Today I cancelled everything on my list and delighted in doing almost nothing at all. Alongside my daughter, though, I accomplished all the things that weren't on my list -- the things I hadn't anticipated, the things I forgot and neglected. A Friday spent snuggled up on the couch with my little girl leaning on me under baby soft blankets gave me back the perspective that I lost during the busy, itemized week.
It took an unforeseen fever, a sore throat, and a missed day of school, but it is a day that I’ll look back on in ten years and miss the living daylights out of -- my daughter and me shuffling around in matching slippers and dirty hair, but cozy and warm in our clean pajamas.
We wrote and made a donation to our favorite charity and watched the sky flurry. Then, when the sun warmed it up with big patches of blue, we decided on macaroni and cheese for lunch and watched all of our favorite home improvement shows, our bowls balanced and steady in our laps, commenting on curbs that appealed to us. Yet, I felt no need to improve my own "curb" or house today.

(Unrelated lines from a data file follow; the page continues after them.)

(** The sub-module [layers] is at position 0 and [skip_connection] at
    position 1 of the unit. *)
Definition ResidualUnit2d_init (p : path) (in_channels N m s_t s_f : nat)
    : result ResidualUnit2d :=
  c0 ← nn_Conv2d (p ++ [0; 0]) in_channels N (3, 3) (1, 1) Same;
  c2 ← nn_Conv2d (p ++ [0; 2]) N (m * N) (s_f + 2, s_t + 2) (s_f, s_t) (Padding 0 0);
  skip ← nn_Conv2d (p ++ [1]) in_channels (m * N) (1, 1) (s_f, s_t) (Padding 0 0);
  Ok {| s_t := s_t; s_f := s_f;
        ru2_layers := [Conv2d_forward c0; ELU4; Conv2d_forward c2];
        skip_connection := skip |}.

Definition ResidualUnit2d_forward (m : ResidualUnit2d) : nn_Module4 :=
  λ x, y ← Sequential4 (ru2_layers m) (F_pad4 x (s_t m + 1) 0 (s_f m + 1) 0);
       z ← Conv2d_forward (skip_connection m) x;
       tensor4_add y z.

(** ** [STFTDiscriminator] *)

Record STFTDiscriminator : Type := { stft_layers : list nn_Module4 }.

Definition STFTDiscriminator_init (p : path) (C F_bins : nat) : result STFTDiscriminator :=
  c0 ← nn_Conv2d (p ++ [0; 0]) 2 32 (7, 7) (1, 1) (Padding 0 0);
  r1 ← ResidualUnit2d_init (p ++ [1; 0]) 32 C 2 1 2;
  r2 ← ResidualUnit2d_init (p ++ [2; 0]) (2 * C) (2 * C) 2 2 2;
  r3 ← ResidualUnit2d_init (p ++ [3; 0]) (4 * C) (4 * C) 1 1 2;
  r4 ← ResidualUnit2d_init (p ++ [4; 0]) (4 * C) (4 * C) 2 2 2;
  r5 ← ResidualUnit2d_init (p ++ [5; 0]) (8 * C) (8 * C) 1 1 2;
  r6 ← ResidualUnit2d_init (p ++ [6; 0]) (8 * C) (8 * C) 2 2 2;
  c7 ← nn_Conv2d (p ++ [7]) (16 * C) 1 (F_bins `div` 2 ^ 6, 1) (1, 1) (Padding 0 0);
  Ok {| stft_layers :=
          [Sequential4 [Conv2d_forward c0; ELU4];
           Sequential4 [ResidualUnit2d_forward r1; ELU4];
           Sequential4 [ResidualUnit2d_forward r2; ELU4];
           Sequential4 [ResidualUnit2d_forward r3; ELU4];
           Sequential4 [ResidualUnit2d_forward r4; ELU4];
           Sequential4 [ResidualUnit2d_forward r5; ELU4];
           Sequential4 [ResidualUnit2d_forward r6; ELU4];
           Conv2d_forward c7] |}.

(** The loop of [forward]. *)
Fixpoint feature_maps4 (layers : list nn_Module4) (x : tensor4) : result (list tensor4) :=
  match layers with
  | [] => Ok []
  | l :: ls => y ← l x; rest ← feature_maps4 ls y; Ok (y :: rest)
  end.

Definition STFTDiscriminator_forward (m : STFTDiscriminator) (x : tensor4)
    : result (list tensor4) :=
  feature_maps4 (stft_layers m) x.

(** The time lengths of a list of feature maps, as one-element batches. *)
Definition time_lengths (fm : list tensor4) : list (list Z) :=
  (λ y, [Z.of_nat (width y)]) <$> fm.

(** ** Vocabulary of the statements *)

(** The output length of a causally padded convolution of stride [s]. *)
Definition down (s T : nat) : nat := (T - 1) `div` s + 1.

(** The length left by a cascade of such convolutions. *)
Definition down_all (strides : list nat) (T : nat) : nat :=
  foldl (λ T s, down s T) T strides.

(** A module that accepts every non-empty input of [c_in] channels and
    returns [c_out] channels and [g T] time steps for [T] of them. *)
Definition shape_map (f : nn_Module) (c_in c_out : nat) (g : nat → nat) : Prop :=
  ∀ x, channels x = c_in → 1 ≤ steps x →
    ∃ y, f x = Ok y ∧ batch y = batch x ∧ channels y = c_out
         ∧ steps y = g (steps x) ∧ 1 ≤ steps y.

(** Two tensors of the same batch and channel sizes that carry the same
    samples at every time index up to [t]. *)
Definition agree_upto (t : nat) (x x' : tensor) : Prop :=
  batch x = batch x' ∧ channels x = channels x'
  ∧ t < steps x ∧ t < steps x'
  ∧ ∀ b c i, b < batch x → c < channels x → i ≤ t → data x b c i = data x' b c i.

(** A module of total stride [s] is causal when its output at index [t']
    is determined by the input up to index [t' * s]. *)
Definition causal (f : nn_Module) (s : nat) : Prop :=
  ∀ x x' y y' t t',
    agree_upto t x x' → f x = Ok y → f x' = Ok y' → t' * s ≤ t →
    agree_upto t' y y'.

(** The values that a 64-bit integer tensor holds.  The length maps of the
    discriminators are computed on such tensors; the exact integers of the
    model are what they compute as long as every sum stays in this range. *)
Definition int64 (z : Z) : Prop := (- 2 ^ 63 ≤ z < 2 ^ 63)%Z.
(** * pi-recall: the semantic memory retrieval engine, embedded in Rocq

    A shallow embedding of three TypeScript modules of the repository and
    the properties its specification states about them:

    - [Extractor]  : [parseResponse] of the memory extraction module
                     (the file that defines [extractMemories]);
    - [Signature]  : [detectLanguage], [extractSignature] and
                     [extractSignatureLines] of [src/signature.ts];
    - [Store]      : the [MemoryStore] class of [src/store.ts].

    Conventions of the embedding.

    - A JavaScript string is a [string] whose characters are the UTF-16
      code units U+0000..U+00FF; code units above U+00FF are outside the
      model.
    - A JavaScript [number] that the code uses as an integer (a length, a
      limit, a row id) is a [Z]; a [number] that holds an embedding
      component, a distance or a similarity is a real [R]: IEEE rounding,
      NaN and the infinities are outside the model.
    - A [throw] is the [Throw] outcome; [try]/[catch] is [try_catch].
    - The libraries the code calls ([JSON.parse], the tree-sitter parser,
      the sqlite tables and the vec0 index) are modelled by what the calls
      of the sources observe of them. *)

From Stdlib Require Import ZArith Reals Lra Lia Ascii String List.
From stdpp Require Import base tactics option list gmap strings pretty sorting.

Set Warnings "-register-all,-clear-no-such-hyp".

Local Open Scope string_scope.
Local Open Scope list_scope.

(** * Part I. The embedding *)

(** ** JavaScript built-ins *)

Module JS.

(** *** Exceptions *)

Inductive exn : Type :=
| Error (message : string)
| SyntaxError (message : string)
| SqliteError (message : string)
| RangeError (message : string).

Inductive outcome (A : Type) : Type :=
| Ok (a : A)
| Throw (e : exn).
Arguments Ok {A} a.
Arguments Throw {A} e.

Definition bind {A B} (m : outcome A) (k : A → outcome B) : outcome B :=
  match m with
  | Ok a => k a
  | Throw e => Throw e
  end.

(** [try { body } catch { handler }] *)
Definition try_catch {A} (body : outcome A) (handler : exn → outcome A)
  : outcome A :=
  match body with
  | Ok a => Ok a
  | Throw e => handler e
  end.

(** A statement list either runs to its end with a value for the code
    that follows, or leaves the function through [return]. *)
Inductive completion (R A : Type) : Type :=
| Normal (a : A)
| Return (r : R).
Arguments Normal {R A} a.
Arguments Return {R A} r.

I cleaned nothing, and the kitchen counter is littered with medicine bottles and dishes, the trash is over-flowing, and the boxes lined up in my office and bedroom still sit alone and cold, awaiting my attention after almost five months in our new house. They can wait some more. My daughter’s temperature is down and she is smiling again. The house and my life is perfect as is today, my to-do list still chuck full of “do's” and not one “done.”
What I did today cannot be quantified with a check mark, but I suspect in ten years it will be all that really mattered. I'll watch my daughter pack up her own boxes soon enough while she makes, then crosses off, her own to-do list in the world. And when I help her unpack those boxes in her first apartment, I'll think back on quality days like this one, mastering the art of doing nothing while accomplishing everything I was supposed to do.
The sun is sliding down the sky and the light is fading, the television still on. My son is back from school and they are cuddled up under the blankets now watching cartoons, his big sister still sneezing and blowing her nose. The cat and dog have joined them, and there's hardly any room for me. I tell them all to scoot over, I want my sweet spot back.
Kleenex tissues and slippers, popcorn kernels and Legos scatter the floor, but I resist and tell myself, don't get up, just sit and let it be. It can all wait. The cleaning lady comes tomorrow... besides, she’s never seen this episode.